WASHINGTON – About 100 federal agents, including divers, continued searching Friday in Maryland's woods and ponds for evidence in last year's anthrax attacks, not far from the former home of Dr. Steven Hatfill, the ex-Army scientist the government has labeled a "person of interest" in the case.
The FBI search is taking place on wooded public land several miles from the Frederick, Md., apartment Hatfill once occupied. Officials confirmed that the search, begun Thursday, was tied to the anthrax investigation.
Nancy Poss, a Frederick city spokesman, said after local officials were briefed about the probe Friday that the FBI is "seeking evidentiary items" and not looking for anthrax spores. Poss said two scientists on the investigative team regularly monitor water in the area for possible contamination.
FBI agents closed off a 1-mile section of an icy two-lane road in the Catoctin Mountains at a site about 10 miles south of the Camp David presidential retreat. Two Justice Department officials, speaking on condition of anonymity, said divers were searching at least one pond, but they would not say what evidence was being sought.
The investigation is expected to continue through Wednesday, Poss said.
In a statement, the FBI said it was conducting "forensic searches on public land" and stressed that previous water, soil and sediment tests had ruled out any anthrax threat to public health or safety.
Hatfill, whose former apartment has been searched at least three times, worked until 1999 for Fort Detrick's Army Medical Research Institute of Infectious Diseases in Maryland. It is the primary custodian of the virulent Ames strain of anthrax found in the anthrax letters.
Hatfill has denied any involvement in the October 2001 anthrax attacks. Five people died and 18 others were infected when letters containing the deadly spores were sent to government and news media offices in Washington, New York and Florida. Thousands more were put on antibiotics as a precaution.
Hatfill has said the Justice Department's scrutiny has destroyed his career and left his personal life in turmoil. His friend and spokesman, Pat Clawson, denounced the latest FBI search.
"The FBI can search the planet until hell freezes over but it will find that Steve Hatfill was never involved in the anthrax attacks," Clawson said.

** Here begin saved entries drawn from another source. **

Fixpoint parsePins (last : Z) (l : list json) : result (list BytePin) :=
  match l with
  | [] => Ok []
  | pin :: l =>
      p ← parsePin last pin;
      ps ← parsePins (offset p + Z.of_nat (length (pin_bytes p))) l;
      Ok (p :: ps)
  end.

Definition pins (value : json) : result (list BytePin) :=
  match value with
  | JArray (pin :: l) => parsePins 0 (pin :: l)
  | _ => EarnMaxDepositQuoteError "invalid_quote"
  end.

Definition parseEarnMaxDepositQuote (body : json) : result EarnMaxDepositQuote :=
  if negb (is_object body) then EarnMaxDepositQuoteError "invalid_quote"
  else
    match get "certificateId" body with
    | JString certificateId =>
        if String.eqb certificateId "" then EarnMaxDepositQuoteError "invalid_quote"
        else
          amountRaw ← quote_u64 (get "amountRaw" body);
          authority ← quote_key (get "authority" body);
          certifiedSlot ← quote_u64 (get "certifiedSlot" body);
          expiresAt ← quote_u64 (get "expiresAt" body);
          lpAta ← quote_key (get "lpAta" body);
          lpBaselineRaw ← quote_u64 (get "lpBaselineRaw" body);
          lpMaxRaw ← quote_u64 (get "lpMaxRaw" body);
          lpMinRaw ← quote_u64 (get "lpMinRaw" body);
          lpMint ← quote_key (get "lpMint" body);
          lpSupplyRaw ← quote_u64 (get "lpSupplyRaw" body);
          notAfterSlot ← quote_u64 (get "notAfterSlot" body);
          supplyMaxRaw ← quote_u64 (get "supplyMaxRaw" body);
          vault ← quote_key (get "vault" body);
          vaultPins ← pins (get "vaultPins" body);
          Ok {| q_amountRaw := amountRaw;
                q_authority := authority;
                q_certificateId := certificateId;
                q_certifiedSlot := certifiedSlot;
                q_expiresAt := expiresAt;
                q_lpAta := lpAta;
                q_lpBaselineRaw := lpBaselineRaw;
                q_lpMaxRaw := lpMaxRaw;
                q_lpMinRaw := lpMinRaw;
                q_lpMint := lpMint;
                q_lpSupplyRaw := lpSupplyRaw;
                q_notAfterSlot := notAfterSlot;
                q_supplyMaxRaw := supplyMaxRaw;
                q_vault := vault;
                q_vaultPins := vaultPins |}
    | _ => EarnMaxDepositQuoteError "invalid_quote"
    end.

The search came as Assistant Attorney General Daniel J. Bryant, in a letter to Sen. Charles Grassley, said the "person of interest" term originated with unnamed FBI sources as speculation swirled in the media and on the Internet earlier this year that Hatfill might be a suspect.

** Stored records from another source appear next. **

(* ===== verification/Earnings.v ===== *)
(** The earnings calculator of the web server
    (web/apps/web/src/lib/yield-optimization/earnings-calculator.server.ts): event order,
    the sorted-array indexes, principal accounting and the piecewise integration of a
    window.

    A [Date] is its time value in milliseconds, an integer. USD amounts and rates are
    binary64 numbers. The code caches each index in a [WeakMap] keyed by the array it
    was built from; the arrays are not changed after that, so an index is a function of
    the array. *)
From S2P Require Import Prelude JsString F64.

(** ** Sorting

    [Array.prototype.sort] with a comparator that may throw. ECMAScript leaves the
    sequence of comparisons open; insertion is one of the allowed ones. *)
Section Sort.
Context {A : Type} (cmp : A -> A -> result Z).

Fixpoint sort_insert (x : A) (l : list A) : result (list A) :=
  match l with
  | [] => Ok [x]
  | y :: l' =>
      c ← cmp x y;
      if c <? 0 then Ok (x :: l) else (l'' ← sort_insert x l'; Ok (y :: l''))
  end.

Definition sort (l : list A) : result (list A) := foldR (fun acc x => sort_insert x acc) [] l.
End Sort.

(** A comparator on keys, [(a, b) => key(a) - key(b)], never throws. *)
Definition by_key {A} (key : A -> Z) (a b : A) : result Z := Ok (key a - key b).
Definition sort_by {A} (key : A -> Z) (l : list A) : list A :=
  match sort (by_key key) l with Ok l => l | Throw _ => [] end.

(** ** Data *)
Inductive EventType := Deposit | Withdrawal.
#[global] Instance EventType_eq_dec : EqDecision EventType.
Proof. solve_decision. Defined.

The phrase, Bryant said, was intended to "deflect media scrutiny from Dr. Hatfill and explain that he was just one of many scientists" being questioned by the FBI in the anthrax probe. That status has not changed, officials said.
The Justice Department letter, released by Grassley, R-Iowa, acknowledged there is no formal definition for "person of interest," but said it is a commonly understood term for "an individual whom law enforcement officials seek to question in connection with a particular matter."
In a statement, Grassley said the letter shows use of the term to describe Hatfill is unprecedented and not supported by any formal policy or evidentiary standard.
"Government agencies need to be mindful of the power they wield over individual citizens, and should exercise caution and good judgment when they use that power," said Grassley, a senior member of the Senate Judiciary Committee.
Clawson said the letter shows that the department "makes up the rules as it goes along and is utterly shameless about trampling on due process and civil rights."